By the time customers get to Pete’s, they’re often in the middle of a floor catastrophe and determined to fix their floor so well that it will never have to be touched again.

For some reason, this translates into an absolute insistence on a gym floor finish for their dining room floor. In the minds of a lot of people, gym floor finishes have special properties and are somehow tougher than anything sold for other commercial wood floors. People also seem to believe that manufacturers and retailers are actively keeping this product from the ordinary public – apparently because the polyurethane manufacturers will go out of business if everybody has access to their indestructible finish. We even get the occasional customer who will wax nostalgic about the gym coating secretly procured by an uncle-in-law’s cousin and how it lasted for decades and always looked as good as the day it was applied.

To these customers, the process by which we, the retail public, establish our expectations is clearly bizarre and full of warped memories and voodoo. And when I, as a customer, go to find a pair of jeans, insisting that “Even though I am a middle-aged woman, the best-fitting jeans were always the old-style boys’ fit button-flys,” and “What-do-you-mean you-don’t-carry-those!” I am forced to admit that I, too, am part of that cult of unrealistic expectation that creates gym-finish worshippers.

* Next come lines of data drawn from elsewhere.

Lemma successors_app E1 E2 k :
  successors (E1 ++ E2) k = (successors E1 k ++ successors E2 k)%list.
Proof. unfold successors. now rewrite filter_app, map_app. Qed.

Lemma pending_app E1 E2 done k :
  pending (E1 ++ E2) done k = pending E1 done k + pending E2 done k.
Proof. unfold pending. now rewrite filter_app, length_app. Qed.

Section AddConnections.

Variable nodes : list string.
Variables (graph0 : dict (list string)) (in_degree0 : dict Z).
Hypothesis graph0_spec :
  forall k, PyDict.get k graph0 = if mem_str k nodes then Some [] else None.
Hypothesis in_degree0_spec :
  forall k, PyDict.get k in_degree0 = if mem_str k nodes then Some 0%Z else None.
Hypothesis in_degree0_nodup : NoDup (PyDict.keys in_degree0).

Lemma add_connections_spec conns :
  let tables := add_connections conns (graph0, in_degree0) in
  let E := filter (joins nodes) conns in
  (forall k, PyDict.get k (fst tables) =
             if mem_str k nodes then Some (successors E k) else None) /\
  (forall k, PyDict.get k (snd tables) =
             if mem_str k nodes then Some (Z.of_nat (pending E [] k)) else None) /\
  NoDup (PyDict.keys (snd tables)).
Proof.
  induction conns as [|c conns IH] using rev_ind.
  - simpl. repeat split; auto.
  - simpl in IH. destruct IH as (Hg & Hd & Hnd).
    cbv zeta. unfold add_connections in *. rewrite fold_left_app. simpl.
    destruct (fold_left _ conns (graph0, in_degree0)) as [g d] eqn:Hfold.
    simpl in Hg, Hd, Hnd. rewrite filter_app. simpl.
    assert (Hmem : forall k, PyDict.mem k g = mem_str k nodes).
    { intros k. unfold PyDict.mem. rewrite Hg. now destruct (mem_str k nodes). }
    rewrite !Hmem. fold (joins nodes c).
    destruct (joins nodes c) eqn:Hj.
    + unfold joins in Hj. apply andb_true_iff in Hj. destruct Hj as [Hs Hdst]. simpl.
      repeat split.
      * intros k. rewrite get_set, successors_app.
        unfold PyDict.get_default. rewrite (Hg (source c)), Hs.
        destruct (k =? source c) eqn:Hk.
        -- apply String.eqb_eq in Hk; subst k. rewrite Hs.
           unfold successors at 3. simpl. now rewrite String.eqb_refl.
        -- rewrite Hg. destruct (mem_str k nodes); auto.
           unfold successors at 3. simpl. rewrite String.eqb_sym, Hk. simpl.
           now rewrite app_nil_r.
      * intros k. rewrite get_set, pending_app.
        unfold PyDict.get_default. rewrite (Hd (destination c)), Hdst.
        destruct (k =? destination c) eqn:Hk.
        -- apply String.eqb_eq in Hk; subst k. rewrite Hdst.
           unfold pending at 3. simpl. rewrite String.eqb_refl. simpl.
           f_equal. lia.
        -- rewrite Hd. destruct (mem_str k nodes); auto.
           unfold pending at 3. simpl. rewrite String.eqb_sym, Hk. simpl.
           f_equal. lia.
      * now apply keys_set_nodup.
    + simpl. rewrite app_nil_r. repeat split; auto.
Qed.

End AddConnections.

(* ================================================================= *)
(** ** The inner loop of Kahn's algorithm *)

Lemma occurrences_nil k : occurrences k [] = 0.
Proof. reflexivity. Qed.

Lemma occurrences_pos k l : 0 < occurrences k l <-> In k l.
Proof. unfold occurrences. symmetry. apply count_occ_In. Qed.

Lemma occurrences_cons_eq k l : occurrences k (k :: l) = S (occurrences k l).
Proof. unfold occurrences. now apply count_occ_cons_eq. Qed.

Lemma occurrences_cons_neq k x l : x <> k -> occurrences k (x :: l) = occurrences k l.
Proof. unfold occurrences. intros. now apply count_occ_cons_neq. Qed.

(** The loop succeeds when every neighbour is a key; it subtracts from each
    entry the number of times the key occurs among the neighbours, and
    appends to the queue, once, exactly the keys whose entry passes through
    zero. *)
Lemma visit_neighbors_spec neighbors :
  forall (in_degree : dict Z) (queue : list string),
    (forall n, In n neighbors -> PyDict.get n in_degree <> None) ->
    exists in_degree' added,
      visit_neighbors neighbors in_degree queue = inr (in_degree', (queue ++ added)%list) /\
      (forall k, PyDict.get k in_degree' =
                 option_map (fun z => (z - Z.of_nat (occurrences k neighbors))%Z)
                            (PyDict.get k in_degree)) /\
      NoDup added /\
      (forall k, In k added <->
                 In k neighbors /\
                 exists z, PyDict.get k in_degree = Some z /\
                           (1 <= z <= Z.of_nat (occurrences k neighbors))%Z).
Proof.
  induction neighbors as [|x rest IH]; intros in_degree queue Hkeys.
  - exists in_degree, []. simpl. rewrite app_nil_r.
    split; [reflexivity|]. split; [|split].
    + intros k. destruct (PyDict.get k in_degree); simpl; f_equal; lia.
    + constructor.
    + intros k. simpl. tauto.
  - simpl. destruct (PyDict.get x in_degree) as [z|] eqn:Hx.
    2:{ exfalso. apply (Hkeys x); [now left | assumption]. }
    set (d1 := PyDict.set x (z - 1)%Z in_degree).
    assert (Hkeys1 : forall n, In n rest -> PyDict.get n d1 <> None).
    { intros n Hn. unfold d1. rewrite get_set.
      destruct (n =? x); [discriminate | apply Hkeys; now right]. }
    assert (Hd1 : forall k, PyDict.get k d1 =
              option_map (fun y => (y - Z.of_nat (occurrences k [x]))%Z)
                         (PyDict.get k in_degree)).
    { intros k. unfold d1. rewrite get_set. destruct (k =? x) eqn:Hk.
      - apply String.eqb_eq in Hk; subst k. rewrite Hx.
        rewrite occurrences_cons_eq, occurrences_nil. simpl. f_equal; lia.
      - apply String.eqb_neq in Hk.
        rewrite occurrences_cons_neq, occurrences_nil by congruence.
        destruct (PyDict.get k in_degree); simpl; f_equal; lia. }
    assert (Hocc : forall k, occurrences k (x :: rest) =
                             occurrences k [x] + occurrences k rest).
    { intros k. destruct (string_dec x k) as [->|Hne].
      - now rewrite !occurrences_cons_eq.
      - now rewrite !occurrences_cons_neq by assumption. }
    destruct (z - 1 =? 0)%Z eqn:Hz.
    + apply Z.eqb_eq in Hz.
      destruct (IH d1 (queue ++ [x])%list Hkeys1) as (d' & added & Hrun & Hget & Hnd & Hin).
      exists d', (x :: added). rewrite Hrun, <- app_assoc. simpl.
      assert (Hxnot : ~ In x added).
      { intros Hxa. apply Hin in Hxa. destruct Hxa as (_ & y & Hy & Hle).
        rewrite Hd1, Hx, occurrences_cons_eq, occurrences_nil in Hy. simpl in Hy.
        injection Hy as <-. lia. }
      split; [reflexivity|]. split; [|split; [|intros k; split; [intros Hk0; split|]]].
      * intros k. rewrite Hget, Hd1, Hocc.
        destruct (PyDict.get k in_degree); simpl; f_equal; lia.
      * now constructor.
      * destruct Hk0 as [<-|Hk].
        -- now left.
        -- right. now apply Hin.
      * destruct Hk0 as [<-|Hk].
        -- exists z. split; [assumption|]. rewrite occurrences_cons_eq. lia.
        -- apply Hin in Hk. destruct Hk as (_ & y & Hy & Hle).
           rewrite Hd1 in Hy. destruct (PyDict.get k in_degree) as [w|]; [|discriminate].
           simpl in Hy. injection Hy as <-. exists w. split; [reflexivity|].
           rewrite Hocc. lia.
      * intros ([<-|Hk] & w & Hw & Hle).
        -- now left.
        -- destruct (string_dec x k) as [->|Hne]; [now left|].
           right. apply Hin. split; [assumption|].
           exists w. rewrite Hd1, Hw.
           rewrite !occurrences_cons_neq in * by assumption.
           rewrite occurrences_nil. simpl.
           split; [f_equal; lia | assumption].
    + apply Z.eqb_neq in Hz.
      destruct (IH d1 queue Hkeys1) as (d' & added & Hrun & Hget & Hnd & Hin).
      exists d', added. rewrite Hrun.
      split; [reflexivity|]. split; [|split; [|intros k; split; [intros Hk; split|]]].
      * intros k. rewrite Hget, Hd1, Hocc.
        destruct (PyDict.get k in_degree); simpl; f_equal; lia.
      * assumption.
      * apply Hin in Hk. right. tauto.
      * apply Hin in Hk. destruct Hk as (_ & y & Hy & Hle).
        rewrite Hd1 in Hy. destruct (PyDict.get k in_degree) as [w|]; [|discriminate].
        simpl in Hy. injection Hy as <-. exists w. split; [reflexivity|].
        rewrite Hocc. lia.
      * intros (Hk & w & Hw & Hle). apply Hin.
        destruct (string_dec x k) as [->|Hne].
        -- rewrite Hx in Hw. injection Hw as <-.
           rewrite occurrences_cons_eq in Hle.
           assert (Hpos : 0 < occurrences k rest) by lia.
           split; [now apply occurrences_pos|].
           exists (z - 1)%Z. rewrite Hd1, Hx, occurrences_cons_eq, occurrences_nil.
           simpl. split; [f_equal; lia | lia].
        -- destruct Hk as [?|Hk]; [congruence|]. split; [assumption|].
           exists w. rewrite Hd1, Hw.
           rewrite !occurrences_cons_neq in * by assumption.
           rewrite occurrences_nil. simpl.
           split; [f_equal; lia | assumption].
Qed.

But in the meantime, we need to debunk this crazy gymthane myth once and for all. Gym floor finishes do not have a higher solid content than wood floor finishes, and they are not categorically tougher than other wood floor finishes.

People seem to think that gym floors experience more wear than other floors, so they assume that whatever finish can withstand that level of abuse must be super-duper. The fact is that gym floors are simply better maintained than most floors, residential or commercial. I’ll give you two reasons why:

1. Those floors are in schools, and schools consider gym floors an investment. 

They have a janitorial staff and those floors are dust-mopped daily to remove grit and other particles that would wear away a finish. Thus, excellent maintenance.

2. Gyms primarily experience traffic from soft-soled shoes that aren’t worn outside.

 A clean soft shoe on a clean floor is not very abrasive.  A high-heeled shoe on a dirty floor is pretty much the same as a sander. If you keep sanders off your floor, the finish lasts longer. Why do you think they had sock-hops in gyms in the 50’s? Not because stocking feet make it easier to dance, but to protect the floor. Schools are also much more disciplined about recoating their gym floors, simply because it is much cheaper to recoat a gym every year than fully re-sand it every three years. But nobody ever sees the gym floor being recoated, so they attribute its longevity to super powers.

Sport floor finishes are almost always high gloss because gloss finishes are grippier, which helps with the stop-start motion of sports like basketball and racquetball. Gymthanes also claim to resist rubber marks and scuffing, and that is a useful characteristic if you are trying to keep a gym floor looking pretty.

If these are valuable attributes for the floor in your home, by all means we can sell it to you. But sport floor finishes only come in five-gallon buckets, which is enough to triple coat between 700 and 800 square feet. But if you have a smaller area, frankly, it would be more cost-effective to simply buy one of the cross-linked commercial finishes which are available by the gallon, and they will be more resistant to day-to-day street shoe abrasion.